Équipée de trois zones de couchage, de toilettes et d’une cuisine, la machine baptisée “Wentian” servira de plate-forme d’appui pour contrôler la station en cas de panne.
Le module laboratoire dispose également d’espaces pour les expériences scientifiques et comprend un sas qui deviendra le passage privilégié des sorties dans l’espace.
Lundi, quelques heures seulement après l’amarrage du vaisseau spatial à la station, trois astronautes chinois de la mission Shenzhou-14 ont pu entrer dans le module.
L’équipage est vu en train d’ouvrir un sas et d’accéder en apesanteur à Wentian, selon des images de vidéosurveillance de la télévision chinoise.
Les trois astronautes, dont une femme, sont arrivés à la station spatiale en juin, pour une mission d’environ six mois. Ils devront accueillir en octobre le troisième et dernier module de la station, Mengtian.
La station prendra alors sa forme définitive en forme de T. Elle sera de taille similaire à la défunte station russo-soviétique Mir. Sa durée de vie doit être d’au moins 10 ans.
L’achèvement de Tiangong permettra également à la Chine d’effectuer pour la première fois un relais d’équipage en orbite.
Cette passation devrait avoir lieu en décembre, lorsque les astronautes de la mission Shenzhou-14, actuellement sur la station spatiale, laisseront la place à ceux de Shenzhou-15.
La Chine investit des milliards d’euros dans son programme spatial depuis plusieurs décennies.

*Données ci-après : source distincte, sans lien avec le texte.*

(** * oracle-cron: the scheduled price/band synchronisation job

    A shallow embedding of the route handlers of the repository
    (src/app/api/run/route.js, which holds two handlers, and the two
    further handler files of the same job) and the verification of the
    properties stated about them.

    Conventions of the embedding.
    - A JavaScript string is a [string]; its characters stand for the code
      units U+0000..U+00FF.  White space is the part of the JavaScript
      white-space set that lies in this range.  The case mappings are
      those of the ASCII letters, which is what JavaScript does on ASCII
      text; JavaScript also maps letters outside ASCII (é to É), so a
      property that depends on the case of an arbitrary text is stated
      for ASCII text.
    - A JavaScript Number is an IEEE 754 binary64 value, a [spec_float]
      of the standard library with precision 53 and maximal exponent 1024;
      arithmetic is the correctly rounded one of [SpecFloat].
    - A BigInt is a [Z].
    - Everything outside the process (the clock, the RPC provider, the
      oracle contract, the HTTP endpoints) is an environment that answers
      each request as a function of the history of the invocation. *)

From Stdlib Require Import ZArith Lia String Ascii List Bool.
From Stdlib Require Import Floats.SpecFloat.
From stdpp Require Import base gmap strings list pretty.
Import ListNotations.

Local Open Scope string_scope.
Local Open Scope list_scope.
Local Open Scope Z_scope.

(** ** JavaScript strings *)

Module JsString.

Definition code (c : ascii) : Z := Z.of_N (N_of_ascii c).

(** The white-space and line-terminator characters below U+0100:
    TAB, LF, VT, FF, CR, SP and NBSP.  This is what [\s] matches and
    what [trim] removes. *)
Definition isWhiteSpace (c : ascii) : bool :=
  let n := code c in
  ((9 <=? n) && (n <=? 13)) || (n =? 32) || (n =? 160).

Definition isDigit (c : ascii) : bool :=
  let n := code c in (48 <=? n) && (n <=? 57).

Definition isUpper (c : ascii) : bool :=
  let n := code c in (65 <=? n) && (n <=? 90).

Definition isLower (c : ascii) : bool :=
  let n := code c in (97 <=? n) && (n <=? 122).

Definition lowerChar (c : ascii) : ascii :=
  if isUpper c then ascii_of_N (N_of_ascii c + 32) else c.

Definition upperChar (c : ascii) : ascii :=
  if isLower c then ascii_of_N (N_of_ascii c - 32) else c.

Fixpoint mapChars (f : ascii -> ascii) (s : string) : string :=
  match s with
  | EmptyString => EmptyString
  | String c r => String (f c) (mapChars f r)
  end.

(** [s.toLowerCase()] and [s.toUpperCase()] for an ASCII text [s]; a
    character outside ASCII is kept as it is. *)
Definition toLowerCase : string -> string := mapChars lowerChar.
Definition toUpperCase : string -> string := mapChars upperChar.

(** [s.replace(/[...]/g, "")] for a character class given as a
    predicate; [/[...]+/g] removes the same characters. *)
Fixpoint removeAll (p : ascii -> bool) (s : string) : string :=
  match s with
  | EmptyString => EmptyString
  | String c r => if p c then removeAll p r else String c (removeAll p r)
  end.

Fixpoint trimStart (s : string) : string :=
  match s with
  | EmptyString => EmptyString
  | String c r => if isWhiteSpace c then trimStart r else s
  end.
(** * CAI ai-service: training orchestration and progress tracking

    A shallow embedding of the training pipeline of the ai-service
    (src/tasks/training_tasks.py, src/ml/training/trainer.py,
    src/ml/data/transforms.py, src/ml/data/dataset.py,
    src/core/redis_client.py, src/api/routes/training.py,
    src/services/training_service.py) together with the properties
    of the design document that can be settled on it.

    Conventions.
    - Python dictionaries with string keys are [gmap string _]; a
      dictionary literal whose insertion order matters (JSON text) is
      an association list.
    - A Python [str] is the Rocq string of its UTF-8 bytes.
    - Python floats are stood for by exact rationals ([Q]); only
      comparisons and the four operations the code uses are relied on.
    - [datetime.utcnow()] reads the clock of the state, an integer
      number of seconds.
    - A call that may raise returns an [outcome]; code that also
      changes the state runs in the monad [M].
    - The limits of the machine and of the interpreter (memory, depth
      of recursion, number of digits of an integer written as text)
      and the failures of the network are left out. *)

From Stdlib Require Import ZArith QArith Lia Ascii String Decimal Sorted.
From Stdlib Require DecimalFacts DecimalPos DecimalN.
From stdpp Require Import base option list gmap strings fin_maps.

Open Scope Z_scope.
Open Scope string_scope.
Open Scope list_scope.

(** ** Python values and outcomes *)

Module Py.

(** Floats: a rational, an infinity, or not-a-number. *)
Inductive pyfloat : Type :=
| Fin (q : Q)
| PosInf
| NegInf
| NaN.

(** [a < b] on floats; every comparison with NaN is false. *)
Definition float_lt (a b : pyfloat) : bool :=
  match a, b with
  | NaN, _ | _, NaN => false
  | _, NegInf => false
  | NegInf, _ => true
  | PosInf, _ => false
  | Fin _, PosInf => true
  | Fin x, Fin y => negb (Qle_bool y x)
  end.

(** The values that travel through job rows and progress
    notifications.  The one nested dictionary of the pipeline is
    [detailed_metrics], from metric name to float. *)
Inductive pyval : Type :=
| VNone
| VBool (b : bool)
| VInt (z : Z)
| VFloat (x : pyfloat)
| VStr (s : string)
| VTime (t : Z)
| VDict (d : list (string * pyfloat)).

(** An exception, by class name and by what [str(e)] returns. *)
Record pyexn : Type := mk_exn { exn_class : string; exn_str : string }.

Inductive outcome (A : Type) : Type :=
| Returns (a : A)
| Raises (e : pyexn).
Arguments Returns {A} a.
Arguments Raises {A} e.

(** Code that threads a mutable state and may raise: the state at the
    point of the raise is kept, as [except] handlers see it. *)
Definition M (S A : Type) : Type := S -> outcome A * S.

Definition ret {S A} (a : A) : M S A := fun s => (Returns a, s).

Definition raise {S A} (e : pyexn) : M S A := fun s => (Raises e, s).

Definition bind {S A B} (m : M S A) (f : A -> M S B) : M S B :=
  fun s =>
    match m s with
    | (Returns a, s') => f a s'
    | (Raises e, s') => (Raises e, s')
    end.

(** [try: body  except Exception as e: handler(e)] *)
Definition try_except {S A} (body : M S A) (handler : pyexn -> M S A) : M S A :=
  fun s =>
    match body s with
    | (Returns a, s') => (Returns a, s')
    | (Raises e, s') => handler e s'
    end.

Definition modify {S} (f : S -> S) : M S unit := fun s => (Returns tt, f s).

Definition gets {S A} (f : S -> A) : M S A := fun s => (Returns (f s), s).

Definition lift {S A} (o : outcome A) : M S A := fun s => (o, s).

(** Python truthiness of an optional string argument: [None] and the
    empty string are both falsy. *)
Definition truthy_str (o : option string) : bool :=
  match o with
  | Some (String _ _) => true
  | _ => false
  end.

(** [d.get(k)] on a notification literal. *)
Fixpoint dict_get (k : string) (d : list (string * pyval)) : option pyval :=
  match d with
  | [] => None
  | (k', v) :: d' => if String.eqb k k' then Some v else dict_get k d'
  end.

Le géant asiatique a envoyé son premier astronaute dans l’espace en 2003. Le pays a fait atterrir un engin sur la face cachée de la Lune début 2019, une première mondiale.
En 2020, la Chine a ramené des échantillons de la Lune et achevé Beidou, son système de navigation par satellite, concurrent du GPS américain.

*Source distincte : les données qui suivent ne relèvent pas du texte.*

(** * KTL: kernel thread wrappers and interlocked primitives

    A shallow embedding of [include/atomic.hpp] and [include/thread.h],
    and the properties of their functions.

    - [Atomic]      the interlocked helpers of namespace [ktl::th];
    - [ThisThread]  [sleep_until] and [stall_until] of [ktl::this_thread];
    - [Thread]      the worker-thread engine and the concrete thread kinds. *)

From Stdlib Require Import ZArith Lia.
From stdpp Require Import base option list gmap.

Local Open Scope Z_scope.

(* ===================================================================== *)
(** * atomic.hpp                                                          *)
(* ===================================================================== *)

Module Atomic.

(** ** Memory

    The helpers act on storage supplied by the caller: a [bool&] or a
    [Ty* const*] names a cell.  A cell holds the integer stored in it, a
    [char] for a flag and a pointer-sized word for a pointer field.  Every
    store performed by an interlocked instruction is also appended to a
    journal, so that "wrote" and "did not write" can be told apart even
    when the stored value equals the old one. *)

Record memory := Memory {
  cells : gmap N Z;
  journal : list (N * Z)
}.

Definition store (l : N) (v : Z) (m : memory) : memory :=
  {| cells := <[l := v]> (cells m); journal := journal m ++ [(l, v)] |}.

(** [static_cast<char>(b)] and the conversion of a [char] result to [bool]. *)
Definition bool_to_char (b : bool) : Z := if b then 1 else 0.
Definition char_to_bool (c : Z) : bool := negb (c =? 0).

(** Contextual conversion of a pointer to [bool]. *)
Definition ptr_to_bool (p : Z) : bool := negb (p =? 0).

(** A plain read of a [bool] object. *)
Definition read_bool (l : N) (m : memory) : option bool :=
  char_to_bool <$> cells m !! l.

(** ** The compiler intrinsics

    [InterlockedExchange8], [InterlockedExchangePointer] and
    [InterlockedCompareExchangePointer] come from <ntddk.h>.  They are
    given here the behaviour their documentation states: the exchange
    stores the value and returns the previous content; the compare-exchange
    stores [exchange] when the content equals [comperand], performs no
    operation otherwise, and returns the initial content.  [None] stands
    for an address that names no cell. *)

Definition InterlockedExchange8 (target : N) (value : Z) (m : memory)
  : option (Z * memory) :=
  old ← cells m !! target; Some (old, store target value m).

Definition InterlockedExchangePointer (target : N) (value : Z) (m : memory)
  : option (Z * memory) :=
  old ← cells m !! target; Some (old, store target value m).

Definition InterlockedCompareExchangePointer
    (destination : N) (exchange comperand : Z) (m : memory)
  : option (Z * memory) :=
  old ← cells m !! destination;
  Some (old, if bool_decide (old = comperand)
             then store destination exchange m else m).

(** ** The helpers of namespace [ktl::th] *)

(** [bool interlocked_exchange(bool& target, bool new_value)] *)
Definition interlocked_exchange (target : N) (new_value : bool) (m : memory)
  : option (bool * memory) :=
  r ← InterlockedExchange8 target (bool_to_char new_value) m;
  Some (char_to_bool r.1, r.2).

(** [void interlocked_swap(bool& lhs, bool& rhs)]: [old_lhs] is read from
    [lhs]; the argument [rhs] of the first exchange is the value read from
    the flag [rhs]. *)
Definition interlocked_swap (lhs rhs : N) (m : memory) : option memory :=
  old_lhs ← read_bool lhs m;
  rhs_value ← read_bool rhs m;
  r1 ← interlocked_exchange lhs rhs_value m;
  r2 ← interlocked_exchange rhs old_lhs r1.2;
  Some r2.2.

(** [Ty* interlocked_exchange_pointer(Ty* const* ptr_place, Ty* new_ptr)] *)
Definition interlocked_exchange_pointer (ptr_place : N) (new_ptr : Z)
    (m : memory) : option (Z * memory) :=
  InterlockedExchangePointer ptr_place new_ptr m.

(** [Ty* interlocked_compare_exchange_pointer(Ty* const* ptr_place,
    Ty* new_ptr, Ty* expected)] *)
Definition interlocked_compare_exchange_pointer
    (ptr_place : N) (new_ptr expected : Z) (m : memory)
  : option (Z * memory) :=
  InterlockedCompareExchangePointer ptr_place new_ptr expected m.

En 2021, elle a fait atterrir un petit robot sur Mars et prévoit d’envoyer des hommes sur la Lune d’ici 2030.
L’année prochaine, le géant asiatique prévoit de lancer un télescope spatial dont le champ de vision sera 350 fois supérieur à celui de Hubble, le mythique télescope spatial de la Nasa lancé en 1990 et toujours en activité.